Sharps injuries within the healthcare student population: a narrative review
Studies have reported evidence on sharps injuries among nursing, medical and dental students but little is known about the amount, type and causes of sharps injuries affecting other healthcare students.
The aim of the narrative review was to identify the extent, type and causes of sharps injuries sustained by healthcare students, especially those not in those fields.
Eight databases were searched using keywords to identify studies published between 1980 and March 2023.
This narrative review highlights that some groups of healthcare students, including those studying pharmacy, physiotherapy and radiography, sustain sharps injuries from similar devices as reported in research on such injuries in nursing, medical and nursing students. Sharps injuries happen in a range of healthcare environments, and many were not reported by students. The main cause of a sharps injury identified was a lack of knowledge.
More research is needed on the extent of sharps injuries in healthcare students in European countries and the UK as well as on their physical and psychological effects. Education and training in sharps use and disposal are essential.

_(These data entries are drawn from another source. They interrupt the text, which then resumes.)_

(* ===== verification/Histogram.v ===== *)
(** * From BPF slots to Prometheus histograms (histogram.go)

    [SlotsToConstHistogram] turns the 26 logarithmic slots of one BPF histogram
    into the cumulative counts of the configured bucket boundaries. *)
From S2P Require Import Prelude GoFloat.

Definition MaxSlots : nat := 26.

(** [slotCeiling], filled by the package's [init]. *)
Definition slotCeiling : list float64 :=
  (λ i, f64_div (f64_of_Z (u64 (Z.shiftl 1 (Z.of_nat i)))) (f64_of_Z 1000000)) <$> seq 0 MaxSlots.

Definition ceiling (i : nat) : float64 := default S754_nan (slotCeiling !! i).

(** A [map[float64]uint64] as an association list in insertion order; keys are
    compared as Go compares them, so that every NaN is a new key. *)
Fixpoint bucket_set (b : float64) (v : Z) (m : list (float64 * Z)) : list (float64 * Z) :=
  match m with
  | [] => [(b, v)]
  | (k, w) :: m' => if f64_eq k b then (k, v) :: m' else (k, w) :: bucket_set b v m'
  end.

Fixpoint bucket_get (m : list (float64 * Z)) (b : float64) : option Z :=
  match m with
  | [] => None
  | (k, w) :: m' => if f64_eq k b then Some w else bucket_get m' b
  end.

Definition midpointUS (i : nat) : float64 :=
  match i with
  | O => f64_ratio 1 2
  | S i' => f64_mul (f64_of_Z (u64 (Z.shiftl 1 (Z.of_nat i')))) f64_sqrt2
  end.

(** The variables of the first loop. *)
Record totals := Totals { cumulative : Z; count : Z; runningTotal : list Z; sum : float64 }.

Definition add_slot (slots : list Z) (t : totals) (i : nat) : totals :=
  let s := default 0 (slots !! i) in
  let c := u64 (cumulative t + s) in
  Totals c (u64 (count t + s)) (<[i := c]> (runningTotal t))
    (f64_add (sum t) (f64_mul (f64_of_Z s) (f64_div (midpointUS i) (f64_of_Z 1000000)))).

Definition totals_of (slots : list Z) : totals :=
  foldl (add_slot slots) (Totals 0 0 (replicate MaxSlots 0) (S754_zero false)) (seq 0 MaxSlots).

(** The search of the second loop: the last slot whose ceiling is within [b], or -1. *)
Definition last_slot (b : float64) : Z :=
  foldl (λ slot i, if f64_le (ceiling i) b then Z.of_nat i else slot) (-1) (seq 0 MaxSlots).

Definition bucket_value (t : totals) (b : float64) : Z :=
  let slot := last_slot b in
  if 0 <=? slot then default 0 (runningTotal t !! Z.to_nat slot) else 0.

Definition SlotsToConstHistogram (slots : list Z) (promBuckets : list float64) : Z * float64 * list (float64 * Z) :=
  let t := totals_of slots in
  (count t, sum t, foldl (λ m b, bucket_set b (bucket_value t b) m) [] promBuckets).

(** ** The running totals *)

Lemma add_slots_prefix slots n :
  (n ≤ MaxSlots)%nat →
  let t := foldl (add_slot slots) (Totals 0 0 (replicate MaxSlots 0) (S754_zero false)) (seq 0 n) in
  cumulative t = u64 (zsum ((λ i, default 0 (slots !! i)) <$> seq 0 n)) ∧
  count t = cumulative t ∧ length (runningTotal t) = MaxSlots ∧
  ∀ i, (i < n)%nat → runningTotal t !! i = Some (u64 (zsum ((λ i, default 0 (slots !! i)) <$> seq 0 (S i)))).
Proof.
  induction n as [|n IH]; intros Hn.
  - simpl. split_and!; [done|done|by rewrite ?length_replicate|lia].
  - destruct IH as (Hc & Hct & Hl & Hr); [lia|].
    rewrite seq_S, foldl_app. cbn zeta. cbn [foldl Nat.add].
    set (t := foldl _ _ (seq 0 n)) in *.
    assert (Hsum : u64 (cumulative t + default 0 (slots !! n)) =
      u64 (zsum ((λ i, default 0 (slots !! i)) <$> (seq 0 n ++ [n])))).
    { rewrite fmap_app, zsum_app, Hc. cbn. rewrite Z.add_0_r. unfold u64. by rewrite Zplus_mod_idemp_l. }
    cbn [add_slot cumulative count runningTotal]. split_and!.
    + exact Hsum.
    + by rewrite Hct.
    + by rewrite length_insert.
    + intros i Hi. destruct (decide (i = n)) as [->|Hne].
      * rewrite list_lookup_insert_eq by lia. by rewrite Hsum, seq_S.
      * rewrite list_lookup_insert_ne by done. apply Hr. lia.
Qed.

(** ** The slot search *)

(** The last index satisfying a downward-closed predicate. *)
Lemma last_of_prefix (P : nat → bool) n :
  (∀ i, (S i < n)%nat → P (S i) = true → P i = true) →
  ∃ c, (c ≤ n)%nat ∧ foldl (λ s i, if P i then Z.of_nat i else s) (-1) (seq 0 n) = Z.of_nat c - 1 ∧
    (∀ i, (i < n)%nat → P i = true ↔ (i < c)%nat).
Proof.
  induction n as [|n IH]; intros Hdown.
  - exists 0%nat. split_and!; [lia|done|lia].
  - destruct IH as (c & Hc & Hf & HP); [intros; apply Hdown; [lia|done]|].
    rewrite seq_S, foldl_app. cbn [foldl Nat.add]. destruct (P n) eqn:Hn.
    + exists (S n). split_and!; [lia|lia|]. intros i Hi. split; [lia|intros _].
      assert (Hall : ∀ k, (k ≤ n)%nat → P (n - k)%nat = true).
      { induction k as [|k IHk]; intros Hk; [by rewrite Nat.sub_0_r|].
        apply Hdown; [lia|]. replace (S (n - S k)) with (n - k)%nat by lia. apply IHk. lia. }
      replace i with (n - (n - i))%nat by lia. apply Hall. lia.
    + exists c. split_and!; [lia|done|]. intros i Hi. destruct (decide (i = n)) as [->|Hne].
      * rewrite Hn. split; [done|lia].
      * apply HP. lia.
Qed.

Lemma ceilings_sorted i : (S i < MaxSlots)%nat → f64_le (ceiling i) (ceiling (S i)) = true.
Proof.
  intros Hi. assert (Hall : forallb (λ i, f64_le (ceiling i) (ceiling (S i))) (seq 0 25) = true) by (vm_compute; reflexivity).
  rewrite forallb_forall in Hall. apply Hall. apply in_seq. unfold MaxSlots in Hi. lia.
Qed.

(** The number of slots whose ceiling is within [b]: a prefix of the slots. *)
Lemma last_slot_spec b :
  ∃ c, (c ≤ MaxSlots)%nat ∧ last_slot b = Z.of_nat c - 1 ∧
    (∀ i, (i < MaxSlots)%nat → f64_le (ceiling i) b = true ↔ (i < c)%nat).
Proof.
  apply (last_of_prefix (λ i, f64_le (ceiling i) b)).
  intros i Hi Hle. eapply f64_le_trans; [by apply ceilings_sorted|done].
Qed.

(** What one bucket should hold: the samples of the slots within the boundary. *)
Definition slots_within (slots : list Z) (b : float64) : Z :=
  zsum ((λ i, default 0 (slots !! i)) <$> filter (λ i, f64_le (ceiling i) b = true) (seq 0 MaxSlots)).

Lemma filter_prefix (P : nat → Prop) `{∀ i, Decision (P i)} n c :
  (c ≤ n)%nat → (∀ i, (i < n)%nat → P i ↔ (i < c)%nat) → filter P (seq 0 n) = seq 0 c.
Proof.
  revert c. induction n as [|n IH]; intros c Hc HP.
  - by replace c with 0%nat by lia.
  - rewrite seq_S, filter_app. cbn [Nat.add]. destruct (decide (c = S n)) as [->|Hne].
    + rewrite (IH n), (seq_S n 0); [|lia|intros i Hi; rewrite HP; lia].
      f_equal. rewrite filter_cons_True; [done|]. apply HP; lia.
    + rewrite (IH c); [|lia|intros i Hi; apply HP; lia].
      rewrite filter_cons_False, filter_nil, app_nil_r; [done|]. rewrite HP by lia. lia.
Qed.

Lemma bucket_value_within slots b : bucket_value (totals_of slots) b = u64 (slots_within slots b).
Proof.
  destruct (add_slots_prefix slots MaxSlots ltac:(done)) as (_ & _ & _ & Hr).
  destruct (last_slot_spec b) as (c & Hc & Hl & HP). unfold bucket_value, slots_within, totals_of.
  rewrite (filter_prefix _ _ c Hc HP), Hl. cbv zeta. destruct c as [|c]; [done|].
  destruct (Z.leb_spec 0 (Z.of_nat (S c) - 1)); [|lia].
  replace (Z.to_nat (Z.of_nat (S c) - 1)) with c by lia. rewrite Hr by lia. done.
Qed.

(** ** The bucket map *)

Lemma f64_le_eq_r x b b' : f64_eq b b' = true → f64_le x b = f64_le x b'.
Proof.
  intros [H1 H2]%f64_eq_le. apply eq_true_iff_eq. split; intros H; by eapply f64_le_trans.
Qed.

Lemma bucket_value_eq t b b' : f64_eq b b' = true → bucket_value t b = bucket_value t b'.
Proof.
  intros He. assert (Hs : last_slot b = last_slot b'); [|unfold bucket_value; by rewrite Hs].
  unfold last_slot. generalize (-1). induction (seq 0 MaxSlots) as [|i l IH]; intros s; [done|].
  cbn [foldl]. rewrite (f64_le_eq_r _ _ _ He). apply IH.
Qed.

(** A map whose entries follow [v] yields [v] at every key it has. *)
Lemma bucket_get_all (v : float64 → Z) m b :
  (∀ x y, f64_eq x y = true → v x = v y) → Forall (λ e, e.2 = v e.1) m →
  Exists (λ e, f64_eq e.1 b = true) m → bucket_get m b = Some (v b).
Proof.
  intros Hv. induction 1 as [|[k w] m Hw _ IH]; intros He; [by apply Exists_nil in He|].
  simpl in *. destruct (f64_eq k b) eqn:E.
  - by rewrite Hw, (Hv _ _ E).
  - apply Exists_cons in He as [He|He]; [simpl in He; congruence|by apply IH].
Qed.

Lemma bucket_set_all (v : float64 → Z) m b :
  (∀ x y, f64_eq x y = true → v x = v y) → Forall (λ e, e.2 = v e.1) m →
  Forall (λ e, e.2 = v e.1) (bucket_set b (v b) m) ∧
  (f64_eq b b = true → Exists (λ e, f64_eq e.1 b = true) (bucket_set b (v b) m)) ∧
  ∀ k, Exists (λ e, f64_eq e.1 k = true) m → Exists (λ e, f64_eq e.1 k = true) (bucket_set b (v b) m).
Proof.
  intros Hv. induction 1 as [|[k w] m Hw Hm (IH1 & IH2 & IH3)]; cbn [bucket_set].
  - split_and!; [by repeat constructor|by constructor|]. intros k He. by apply Exists_nil in He.
  - destruct (f64_eq k b) eqn:E.
    + split_and!.
      * constructor; [|done]. simpl. symmetry. by apply Hv.
      * by constructor.
      * intros k' [He|He]%Exists_cons; [by left|by right].
    + split_and!; [by constructor|by intros; right; auto|].
      intros k' [He|He]%Exists_cons; [by left|by right; auto].
Qed.

Lemma bucket_fold_all (v : float64 → Z) bs m :
  (∀ x y, f64_eq x y = true → v x = v y) → Forall (λ e, e.2 = v e.1) m →
  let m' := foldl (λ m b, bucket_set b (v b) m) m bs in
  Forall (λ e, e.2 = v e.1) m' ∧
  (∀ k, Exists (λ e, f64_eq e.1 k = true) m → Exists (λ e, f64_eq e.1 k = true) m') ∧
  ∀ b, b ∈ bs → f64_eq b b = true → Exists (λ e, f64_eq e.1 b = true) m'.
Proof.
  intros Hv. revert m. induction bs as [|b bs IH]; intros m Hm; cbn [foldl]; cbv zeta.
  - split_and!; [done|done|]. intros b Hb. by apply elem_of_nil in Hb.
  - destruct (bucket_set_all v m b Hv Hm) as (H1 & H2 & H3).
    destruct (IH _ H1) as (G1 & G2 & G3). split_and!; [done|by auto|].
    intros b' [->|Hb]%elem_of_cons Hr; auto.
Qed.

Lemma bucket_get_set b v m k :
  bucket_get (bucket_set b v m) k = if f64_eq b k then Some v else bucket_get m k.
Proof.
  induction m as [|[k' w] m IH]; cbn [bucket_set bucket_get]; [done|]. destruct (f64_eq k' b) eqn:E; cbn [bucket_get].
  - rewrite (f64_eq_trans _ _ k E). by destruct (f64_eq k' k).
  - rewrite IH. destruct (f64_eq k' k) eqn:E'; [|done]. destruct (f64_eq b k) eqn:Eb; [|done].
    rewrite f64_eq_sym, (f64_eq_trans _ _ _ E') in Eb. congruence.
Qed.

Lemma histogram_parts slots promBuckets cnt sm m :
  SlotsToConstHistogram slots promBuckets = (cnt, sm, m) →
  cnt = u64 (zsum ((λ i, default 0 (slots !! i)) <$> seq 0 MaxSlots)) ∧
  ∀ b, b ∈ promBuckets → is_nan b = false → bucket_get m b = Some (u64 (slots_within slots b)).
Proof.
  unfold SlotsToConstHistogram. cbv zeta. rewrite !pair_eq. intros [[<- <-] <-]. split.
  - destruct (add_slots_prefix slots MaxSlots ltac:(done)) as (Hc & Hct & _). unfold totals_of. by rewrite Hct.
  - intros b Hb Hn. rewrite <- bucket_value_within.
    destruct (bucket_fold_all (bucket_value (totals_of slots)) promBuckets []) as (H1 & _ & H3).
    { intros x y He. by apply bucket_value_eq. }
    { constructor. }
    apply (bucket_get_all (bucket_value (totals_of slots))); [|done|].
    + intros x y He. by apply bucket_value_eq.
    + apply H3; [done|by apply f64_eq_refl].
Qed.

(** C15.  For any 26 slots and any list of boundaries, the histogram handed to
    Prometheus has as count the sum of the slots modulo 2^64, and for every
    boundary that is a number, the sum modulo 2^64 of exactly those slots whose
    ceiling is within the boundary, whatever the order of the boundaries and
    however often they are repeated. *)
Theorem histogram_counts slots promBuckets cnt sm m :
  SlotsToConstHistogram slots promBuckets = (cnt, sm, m) →
  cnt = u64 (zsum ((λ i, default 0 (slots !! i)) <$> seq 0 MaxSlots)) ∧
  ∀ b, b ∈ promBuckets → is_nan b = false → bucket_get m b = Some (u64 (slots_within slots b)).
Proof. apply histogram_parts. Qed.

(** The boundaries 10 ms, 100 ms and 1 s of the default configuration. *)
Definition default_boundaries : list float64 := [f64_ratio 1 100; f64_ratio 1 10; f64_of_Z 1].

Lemma boundary_10ms : f64_ratio 1 100 ∈ default_boundaries.
Proof. apply list_elem_of_here. Qed.
Lemma boundary_100ms : f64_ratio 1 10 ∈ default_boundaries.
Proof. apply list_elem_of_further, list_elem_of_here. Qed.

(** Ten samples in slot 5, twenty in slot 15 and thirty in slot 19. *)
Definition example_slots : list Z := <[19%nat := 30]> (<[15%nat := 20]> (<[5%nat := 10]> (replicate 26 0))).

Lemma histogram_counts_witness :
  let '(cnt, sm, m) := SlotsToConstHistogram example_slots default_boundaries in
  cnt = 60 ∧ bucket_get m (f64_ratio 1 10) = Some 30.
Proof.
  destruct (SlotsToConstHistogram example_slots default_boundaries) as [[cnt sm] m] eqn:E.
  destruct (histogram_counts _ _ _ _ _ E) as [-> Hb]. split; [vm_compute; reflexivity|].
  rewrite (Hb _ boundary_100ms); vm_compute; reflexivity.
Defined.

(** As long as the samples number fewer than 2^64, the buckets form a
    cumulative histogram: a larger boundary never has a smaller count, and no
    bucket exceeds the total count. *)
Theorem histogram_cumulative slots promBuckets cnt sm m b b' x x' :
  SlotsToConstHistogram slots promBuckets = (cnt, sm, m) →
  Forall is_u64 slots → zsum ((λ i, default 0 (slots !! i)) <$> seq 0 MaxSlots) < 2 ^ 64 →
  b ∈ promBuckets → b' ∈ promBuckets → f64_le b b' = true →
  bucket_get m b = Some x → bucket_get m b' = Some x' → 0 <= x <= x' ∧ x' <= cnt.
Proof.
  intros E Hs Hlt Hb Hb' Hle Hx Hx'. apply histogram_parts in E as [-> Hget].
  pose proof Hle as (Hn & Hn' & _)%f64_le_key.
  rewrite Hget in Hx by done. rewrite Hget in Hx' by done. simplify_eq.
  assert (Hf : ∀ i, 0 <= default 0 (slots !! i)).
  { intros i. destruct (slots !! i) as [s|] eqn:Ei; simpl; [|done]. rewrite Forall_lookup in Hs.
    destruct (Hs _ _ Ei). lia. }
  unfold slots_within.
  pose proof (zsum_filter_le _ (λ i, f64_le (ceiling i) b = true) (seq 0 MaxSlots) Hf) as H1.
  pose proof (zsum_filter_le _ (λ i, f64_le (ceiling i) b' = true) (seq 0 MaxSlots) Hf) as H2.
  assert (Htr : ∀ i, f64_le (ceiling i) b = true → f64_le (ceiling i) b' = true) by (intros i Hi; exact (f64_le_trans _ _ _ Hi Hle)).
  pose proof (zsum_filter_mono _ (λ i, f64_le (ceiling i) b = true) (λ i, f64_le (ceiling i) b' = true)
    (seq 0 MaxSlots) Hf Htr) as H3.
  rewrite !u64_id by (unfold is_u64; lia). lia.
Qed.

Lemma histogram_cumulative_witness :
  let '(cnt, sm, m) := SlotsToConstHistogram example_slots default_boundaries in
  ∃ x x', bucket_get m (f64_ratio 1 100) = Some x ∧ bucket_get m (f64_ratio 1 10) = Some x' ∧ 0 <= x <= x' ∧ x' <= cnt.
Proof.
  destruct (SlotsToConstHistogram example_slots default_boundaries) as [[cnt sm] m] eqn:E.
  exists 10, 30.
  assert (Hm : bucket_get m (f64_ratio 1 100) = Some 10 ∧ bucket_get m (f64_ratio 1 10) = Some 30).
  { apply (f_equal snd) in E. cbn [snd] in E. rewrite <- E. vm_compute. done. }
  destruct Hm as [H1 H2]. split; [exact H1|split; [exact H2|]].
  refine (histogram_cumulative _ _ _ _ _ _ _ _ _ E _ _ boundary_10ms boundary_100ms _ H1 H2);
    [|vm_compute; reflexivity..].
  apply (bool_decide_eq_true_1 (Forall (λ x, 0 <= x < 2 ^ 64) example_slots)). vm_compute. reflexivity.
Defined.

Medical sharps are needles, blades (such as scalpels) and other medical instruments used in healthcare procedures that could cause an injury by cutting or pricking the skin (Health and Safety Executive (HSE) (2023). Sharps injuries are reported by 3.5 million healthcare workers worldwide every year (Fadil et al, 2021), with each injury costing between $650 and $750 (£519 and £599) several years ago (Mannocci et al, 2016). These figures, however, do not take into account litigation or compensation so are an underestimation of the true cost. The total costs, financial and other, are difficult to estimate as they include: the emotional cost related to fear and anxiety over the possible consequences of an exposure; the direct and indirect costs related to drug toxicities; time absent from work; and the societal cost linked with an HIV, hepatitis B or hepatitis C seroconversion (Hambridge et al, 2020).